Problem to solve: A faithful transcription of the entries below is required.
--- Records shown ---
(** The namespace the host service knows; [localhost] is the default one. *)
Definition gcu_namespace (c : MixedDbClient) (multiNs : bool) : res gerr string :=
  if multiNs then
    dbkey ← of_option Panicked (mc_dbkey c);
    Ok (if bool_decide (Netns dbkey = SONIC_DEFAULT_NAMESPACE) then HOSTNAME else Netns dbkey)
  else Ok "".

Definition host_read (f : string) : ST DState (option string) := gets (λ s, os_ReadFile f (ds_bus s)).

Definition host_run {X} (f : BusT → BusT * X) : ST DState X := λ s,
  let '(b, x) := f (ds_bus s) in ({| ds_bus := b; ds_counters := ds_counters s |}, x).

(** [if err == nil { err = sc.ConfigSave(...) }] *)
Definition then_save (e : option string) : ST DState (option gerr) :=
  match e with
  | Some e => mret (Some (Errorf e))
  | None => e ← ConfigSave NewDbusClient "/etc/sonic/config_db.json"; mret (Errorf <$> e)
  end.

Definition apply_patches (c : MixedDbClient) (patchList : list patch) : ST DState (option gerr) :=
  match Marshal (JArr (JObj <$> patchList)) with
  | None => mret (Some (Errorf "json: unsupported value"))
  | Some text =>
      e ← host_run (os_WriteFile (mc_workPath c +:+ "/gcu.patch") text);
      match e with
      | Some e => mret (Some (Errorf e))
      | None =>
          e ← (if bool_decide (mc_origin c = "sonic-db") then ApplyPatchDb NewDbusClient text else mret None);
          then_save e
      end
  end.

(** With the checkpoint in place. *)
Definition with_checkpoint (c : MixedDbClient) (multiNs : bool) (namespace : string) (ops : list config_op)
  : ST DState (option gerr) :=
  content ← host_read (CHECK_POINT_PATH +:+ "/config.cp.json");
  match NewJsonClient content namespace with
  | Err e => mret (Some (jc_fail e))
  | Ok jc =>
      match build_patch c multiNs namespace jc ops with
      | Err e => mret (Some e)
      | Ok (_, []) => mret None
      | Ok (_, patchList) => apply_patches c patchList
      end
  end.

Definition SetIncrementalConfig (c : MixedDbClient) (delete : list (option Path)) (replace update : list Update)
  : ST DState (option gerr) :=
  match (CheckDbMultiNamespace cfg).2 with
  | (_, Some e) => mret (Some (Errorf e))
  | (multiNs, None) =>
      match gcu_namespace c multiNs with
      | Err e => mret (Some e)
      | Ok namespace =>
          e ← CreateCheckPoint NewDbusClient (CHECK_POINT_PATH +:+ "/config");
          match e with
          | Some e => mret (Some (Errorf e))
          | None =>
              r ← with_checkpoint c multiNs namespace (config_ops delete replace update);
              _ ← DeleteCheckPoint NewDbusClient (CHECK_POINT_PATH +:+ "/config");
              mret r
          end
      end
  end.

(** The whole configuration in one update: written to a file and validated. *)
Definition SetFullConfig (c : MixedDbClient) (update : Update) : ST DState (option gerr) :=
  let content := GetJsonIetfVal (upd_val update) in
  if bool_decide (content = "") then mret (Some (Errorf "Value encoding is not IETF JSON"))
  else
    let fileName := mc_workPath c +:+ "/config_db.json.tmp" in
    e ← host_run (os_WriteFile fileName content);
    match e with
    | Some e => mret (Some (Errorf e))
    | None =>
        e ← host_run (RunPyCode fileName);
        mret (match e with Some _ => Some (Errorf "Yang validation failed!") | None => None end)
    end.

Definition ReplaceFullConfig (replace : Update) : ST DState (option gerr) :=
  let content := GetJsonIetfVal (upd_val replace) in
  if bool_decide (content = "") then mret (Some (Errorf "Value encoding is not IETF JSON"))
  else e ← ConfigReplace NewDbusClient content; then_save e.

(** A path that names the database and the instance and nothing below. *)
Definition is_root (c : MixedDbClient) (path : option Path) : res gerr bool :=
  elems ← gnmiFullPath (mc_prefix c) path;
  Ok (bool_decide (default [] elems = [])).

Definition SetConfigDB (c : MixedDbClient) (delete : list (option Path)) (replace update : list Update)
  : ST DState (option gerr) :=
  _ ← host_run (λ b, (os_Remove (mc_workPath c +:+ "/config_db.json.tmp") b, ()));
  match delete, replace, update with
  | [d], [], [u] =>
      match is_root c d with
      | Err e => mret (Some e)
      | Ok d_root =>
          match is_root c (upd_path u) with
          | Err e => mret (Some e)
          | Ok u_root =>
              if d_root && u_root then SetFullConfig c u else SetIncrementalConfig c delete replace update
          end
      end
  | [], [r], [] =>
      match is_root c (upd_path r) with
      | Err e => mret (Some e)
      | Ok r_root => if r_root : bool then ReplaceFullConfig r else SetIncrementalConfig c delete replace update
      end
  | _, _, _ => SetIncrementalConfig c delete replace update
  end.

Definition Set_ (g : Globals) (c : MixedDbClient) (delete : list (option Path)) (replace update : list Update)
  : SM (option gerr) :=
  if bool_decide (mc_target c = "CONFIG_DB") then on_host (SetConfigDB c delete replace update)
  else if bool_decide (mc_target c = DPU_APPL_DB_NAME) || bool_decide (mc_target c = APPL_DB_NAME) then
    SetDB g c delete replace update
  else mret (Some (Errorf ("Set RPC does not support " +:+ mc_target c))).

End set.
---
Result of this exercise:
(** The namespace the host service knows; [localhost] is the default one. *)
Definition gcu_namespace (c : MixedDbClient) (multiNs : bool) : res gerr string :=
  if multiNs then
    dbkey ← of_option Panicked (mc_dbkey c);
    Ok (if bool_decide (Netns dbkey = SONIC_DEFAULT_NAMESPACE) then HOSTNAME else Netns dbkey)
  else Ok "".

Definition host_read (f : string) : ST DState (option string) := gets (λ s, os_ReadFile f (ds_bus s)).

Definition host_run {X} (f : BusT → BusT * X) : ST DState X := λ s,
  let '(b, x) := f (ds_bus s) in ({| ds_bus := b; ds_counters := ds_counters s |}, x).

(** [if err == nil { err = sc.ConfigSave(...) }] *)
Definition then_save (e : option string) : ST DState (option gerr) :=
  match e with
  | Some e => mret (Some (Errorf e))
  | None => e ← ConfigSave NewDbusClient "/etc/sonic/config_db.json"; mret (Errorf <$> e)
  end.

Definition apply_patches (c : MixedDbClient) (patchList : list patch) : ST DState (option gerr) :=
  match Marshal (JArr (JObj <$> patchList)) with
  | None => mret (Some (Errorf "json: unsupported value"))
  | Some text =>
      e ← host_run (os_WriteFile (mc_workPath c +:+ "/gcu.patch") text);
      match e with
      | Some e => mret (Some (Errorf e))
      | None =>
          e ← (if bool_decide (mc_origin c = "sonic-db") then ApplyPatchDb NewDbusClient text else mret None);
          then_save e
      end
  end.

(** With the checkpoint in place. *)
Definition with_checkpoint (c : MixedDbClient) (multiNs : bool) (namespace : string) (ops : list config_op)
  : ST DState (option gerr) :=
  content ← host_read (CHECK_POINT_PATH +:+ "/config.cp.json");
  match NewJsonClient content namespace with
  | Err e => mret (Some (jc_fail e))
  | Ok jc =>
      match build_patch c multiNs namespace jc ops with
      | Err e => mret (Some e)
      | Ok (_, []) => mret None
      | Ok (_, patchList) => apply_patches c patchList
      end
  end.

Definition SetIncrementalConfig (c : MixedDbClient) (delete : list (option Path)) (replace update : list Update)
  : ST DState (option gerr) :=
  match (CheckDbMultiNamespace cfg).2 with
  | (_, Some e) => mret (Some (Errorf e))
  | (multiNs, None) =>
      match gcu_namespace c multiNs with
      | Err e => mret (Some e)
      | Ok namespace =>
          e ← CreateCheckPoint NewDbusClient (CHECK_POINT_PATH +:+ "/config");
          match e with
          | Some e => mret (Some (Errorf e))
          | None =>
              r ← with_checkpoint c multiNs namespace (config_ops delete replace update);
              _ ← DeleteCheckPoint NewDbusClient (CHECK_POINT_PATH +:+ "/config");
              mret r
          end
      end
  end.

(** The whole configuration in one update: written to a file and validated. *)
Definition SetFullConfig (c : MixedDbClient) (update : Update) : ST DState (option gerr) :=
  let content := GetJsonIetfVal (upd_val update) in
  if bool_decide (content = "") then mret (Some (Errorf "Value encoding is not IETF JSON"))
  else
    let fileName := mc_workPath c +:+ "/config_db.json.tmp" in
    e ← host_run (os_WriteFile fileName content);
    match e with
    | Some e => mret (Some (Errorf e))
    | None =>
        e ← host_run (RunPyCode fileName);
        mret (match e with Some _ => Some (Errorf "Yang validation failed!") | None => None end)
    end.

Definition ReplaceFullConfig (replace : Update) : ST DState (option gerr) :=
  let content := GetJsonIetfVal (upd_val replace) in
  if bool_decide (content = "") then mret (Some (Errorf "Value encoding is not IETF JSON"))
  else e ← ConfigReplace NewDbusClient content; then_save e.

(** A path that names the database and the instance and nothing below. *)
Definition is_root (c : MixedDbClient) (path : option Path) : res gerr bool :=
  elems ← gnmiFullPath (mc_prefix c) path;
  Ok (bool_decide (default [] elems = [])).

Definition SetConfigDB (c : MixedDbClient) (delete : list (option Path)) (replace update : list Update)
  : ST DState (option gerr) :=
  _ ← host_run (λ b, (os_Remove (mc_workPath c +:+ "/config_db.json.tmp") b, ()));
  match delete, replace, update with
  | [d], [], [u] =>
      match is_root c d with
      | Err e => mret (Some e)
      | Ok d_root =>
          match is_root c (upd_path u) with
          | Err e => mret (Some e)
          | Ok u_root =>
              if d_root && u_root then SetFullConfig c u else SetIncrementalConfig c delete replace update
          end
      end
  | [], [r], [] =>
      match is_root c (upd_path r) with
      | Err e => mret (Some e)
      | Ok r_root => if r_root : bool then ReplaceFullConfig r else SetIncrementalConfig c delete replace update
      end
  | _, _, _ => SetIncrementalConfig c delete replace update
  end.

Definition Set_ (g : Globals) (c : MixedDbClient) (delete : list (option Path)) (replace update : list Update)
  : SM (option gerr) :=
  if bool_decide (mc_target c = "CONFIG_DB") then on_host (SetConfigDB c delete replace update)
  else if bool_decide (mc_target c = DPU_APPL_DB_NAME) || bool_decide (mc_target c = APPL_DB_NAME) then
    SetDB g c delete replace update
  else mret (Some (Errorf ("Set RPC does not support " +:+ mc_target c))).

End set.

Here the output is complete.